When pharma's interest in pharmacogenomics accelerates, will it decide to take the technology in-house, leaving Variagenics out in the cold? One can compare the technology to combinatorial chemistry, which failed to become the foundation of an independent business largely for that reason. "Those companies had an opportunity," Crouch says, "but they allowed themselves to become commoditized by pharma before they could establish momentum." On the other hand, if the combi-chem opportunity first presented itself today, he believes the now-improved financing climate for platform technology companies could have enabled those companies to independently develop their libraries, screens, and high-throughput methodologies and build value prior to partnering.

But should Variagenics suffer setbacks in its partnering programs or if credible validation fails to materialize as expected, a fallback could be for it to obtain one of the otherwise efficacious drugs whose side effects have caused its withdrawal from the market or at least limited its marketability. Referring to the Warner-Lambert compound pulled from the market because of unexpected liver toxicity in a small group of patients, Tony Wild has said, somewhat hyperbolically, that Variagenics should take a license to troglitazone (Rezulin), develop a pharmacogenomics profile to identify patients at risk for side effects, and sell the drug themselves.

Indeed, down the line, in-licensing drugs that can be rescued via pharmacogenomic testing is a part of the company's plan—especially for compounds with a long remaining patent life, as is the case with Rezulin. Another example Wild cites is Felbatol(felbamate), a Carter-Wallace Inc. anti-epileptic drug from the late '80s with potentially severe hematological side effects. The product is still on the market, but carries a stern black-box warning. With a pharmacogenomics label, "it could be a several hundred million-dollar product," Wild says.

Pharmacogenomics-based drug rescue businesses have plenty of unknowns. Most such compounds will not have long shelf lives remaining, raising the question of how to create exclusivity for such a "rediscovered" compound. They've already been killed once, and it's hard to pull nails out of the coffin and resurrect them. But perhaps the major risk is the FDA and other countries' regulatory bodies: there have been few, if any, examples of drugs given black-box warnings that were re-marketed with a diagnostic for identifying the right patients. And despite FDA's declaration that it would look more favorably at approval if an NDA included pharmacogenomics safety data, the agency might also require a tremendously expensive physician-education program in order to make sure the doctors ordered the diagnostic, potentially destroying much of the underlying profitability, as well as complicating the reimbursement program. Thus, for the time being, Variagenics wants to stick with its stepwise, lower-risk approach to building its business.

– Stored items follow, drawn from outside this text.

(** After the whole flow, the channel's bytes decode to a channel of one hop. *)
Lemma store_type_soundness_witness :
  exists bz, stored_bytes (w_proxy flow_end) "07-ref-0" "ibc" (ChannelKey "transfer" "channel-0")
    = Some bz /\ channel_typed bz.
Proof.
  eexists. split; [vm_compute; reflexivity|].
  refine (proj2 (proj1 (@store_type_soundness _ _ _ _ ref_laws proxy_keeper separated_msg w0
    flow_end (fun m Hm => Hm) (run_reachable _ w0 _ whole_flow_separated) w0_typed)
    "07-ref-0" "ibc" _) "transfer" "channel-0" _ _); [split; reflexivity|vm_compute; reflexivity].
Defined.
End Witness.
Lemma length_append (a b : string) :
  String.length (a ++ b) = (String.length a + String.length b)%nat.
Proof. induction a as [ | c a IH]; simpl; [ | rewrite IH]; reflexivity. Qed.

Lemma startsWith_head (c d : ascii) (s p : string) :
  c <> d -> Js.startsWith (String c s) (String d p) = false.
Proof.
  intro H. unfold Js.startsWith. simpl.
  destruct (ascii_dec d c) as [E | _]; [congruence | reflexivity].
Qed.

Lemma includes_dot_cons (c : ascii) (s : string) :
  Js.includes (String c s) "." = false ->
  c <> "."%char /\ Js.includes s "." = false.
Proof.
  cbn [Js.includes].
  destruct (ascii_dec c ".") as [-> | Hn].
  - assert (E : Js.startsWith (String "." s) "." = true)
      by (apply (startsWith_append "." s)).
    rewrite E. discriminate.
  - rewrite (startsWith_head c "." s "" Hn). intro H. split; assumption.
Qed.

Lemma startsWith_refl (p : string) : Js.startsWith p p = true.
Proof.
  unfold Js.startsWith. induction p as [ | c p IH]; simpl; [reflexivity | ].
  destruct (ascii_dec c c) as [_ | Hn]; [exact IH | contradiction].
Qed.

Lemma drop_length_self (p : string) : Js.drop (String.length p) p = "".
Proof. induction p as [ | c p IH]; simpl; [reflexivity | exact IH]. Qed.

(** Removing the first [.domain] from [label.domain] gives back a label
    without dots. *)
Lemma replace_strips_suffix (label domainName : string) :
  Js.includes label "." = false ->
  Js.replace (label ++ "." ++ domainName) ("." ++ domainName) "" = label.
Proof.
  change ("." ++ domainName) with (String "." domainName).
  induction label as [ | c label IH]; intro H.
  - change ("" ++ String "." domainName) with (String "." domainName).
    cbn [Js.replace]. rewrite startsWith_refl, drop_length_self. reflexivity.
  - apply includes_dot_cons in H. destruct H as [Hc H].
    change (String c label ++ String "." domainName)
      with (String c (label ++ String "." domainName)).
    cbn [Js.replace]. rewrite (startsWith_head c "." _ _ Hc).
    f_equal. apply IH. exact H.
Qed.

Lemma name_is_not_domain (label domainName : string) :
  (label ++ "." ++ domainName =? domainName) = false.
Proof.
  apply String.eqb_neq. intro E.
  apply (f_equal String.length) in E. rewrite length_append in E. simpl in E. lia.
Qed.

Lemma subdomain_owner_lemma (label domainName : string) :
  Js.includes label "." = false ->
  zoneRecordName (label ++ "." ++ domainName) domainName = Some label
  /\ zoneRecordName domainName domainName = Some "@".
Proof.
  intro H. unfold zoneRecordName. split.
  - rewrite name_is_not_domain.
    rewrite (endsWith_append label ("." ++ domainName)).
    rewrite (replace_strips_suffix label domainName H). reflexivity.
  - rewrite String.eqb_refl. reflexivity.
Qed.

(** X12: A record named [label.domain], with a label that has no dot, is emitted
    in the zone of [domain] under the owner [label]; the name [domain] itself
    is emitted under [@]. *)
Theorem subdomain_owner_is_label :
  forall label domainName : string,
    Js.includes label "." = false ->
    zoneRecordName (label ++ "." ++ domainName) domainName = Some label
    /\ zoneRecordName domainName domainName = Some "@".
Proof.
  intros label domainName H. exact (subdomain_owner_lemma label domainName H).
Qed.

Lemma subdomain_owner_is_label_witness :
  Js.includes "web" "." = false
  /\ zoneRecordName ("web" ++ "." ++ "example.com") "example.com" = Some "web".
Proof.
  split; [reflexivity | ].
  exact (proj1 (subdomain_owner_is_label "web" "example.com" eq_refl)).
Defined.

End NameFacts.

(** ** What the zone of a domain contains *)

Section ZoneContentFacts.

Import Model Eff Zone.
Local Open Scope string_scope.

Lemma staticLines_in (domain : Domain) (l : zline) :
  In l (staticLines domain) <->
  exists r, In r (d_records domain) /\ staticLine (d_name domain) r = Some l.
Proof.
  unfold staticLines. rewrite in_flat_map. split.
  - intros (r & Hr & Hl). exists r. split; [exact Hr | ].
    destruct (staticLine (d_name domain) r) as [l' | ]; [ | destruct Hl].
    destruct Hl as [<- | []]. reflexivity.
  - intros (r & Hr & Hl). exists r. split; [exact Hr | ]. rewrite Hl. left. reflexivity.
Qed.

(** X13: Every static line of a zone comes from a record of the domain that is
    not flagged as load balanced and whose name the domain accepts: the line
    has the record's type, the owner computed from its name and, unless it is
    a CNAME, the record's value; an MX line never has priority 0. *)
Theorem static_lines_come_from_unflagged_records :
  forall (domain : Domain) (l : zline),
    In l (staticLines domain) ->
    exists r : DNSRecord,
      In r (d_records domain)
      /\ r_isLoadBalanced r = false
      /\ zoneRecordName (r_name r) (d_name domain) = Some (owner_of l)
      /\ type_of l = r_type r
      /\ (r_type r <> "CNAME" -> value_of l = r_value r)
      /\ match l with
         | LMX _ mxPriority _ => mxPriority <> 0%Z
         | _ => True
         end.
Proof.
  intros domain l Hl. apply staticLines_in in Hl. destruct Hl as (r & Hr & Hl).
  exists r. split; [exact Hr | ]. unfold staticLine in Hl.
  destruct (r_isLoadBalanced r); [discriminate | ]. split; [reflexivity | ].
  destruct (zoneRecordName (r_name r) (d_name domain)) as [owner | ]; [ | discriminate].
  destruct (String.eqb_spec (r_type r) "MX") as [Emx | Nmx].
  { injection Hl as <-. cbn. repeat split; auto.
    unfold Js.orDefault. destruct (r_priority r) as [z | ]; [ | discriminate].
    destruct (Z.eqb_spec z 0); [discriminate | assumption]. }
  destruct (String.eqb_spec (r_type r) "CNAME") as [Ecn | Ncn].
  { injection Hl as <-. cbn. repeat split; auto. intro H. contradiction. }
  injection Hl as <-. cbn. repeat split.
Qed.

But some say that drug rescue is precisely what it will take to make drug companies adopt pharmacogenomics as an everyday part of development. Just as the drug industry didn't accept the idea of selling chirally pure versions of its drugs until Aventis SA made a great success out of the Seldane metabolite, Allegra, drug companies might not embrace the power of pharmacogenomics until someone else proves the case.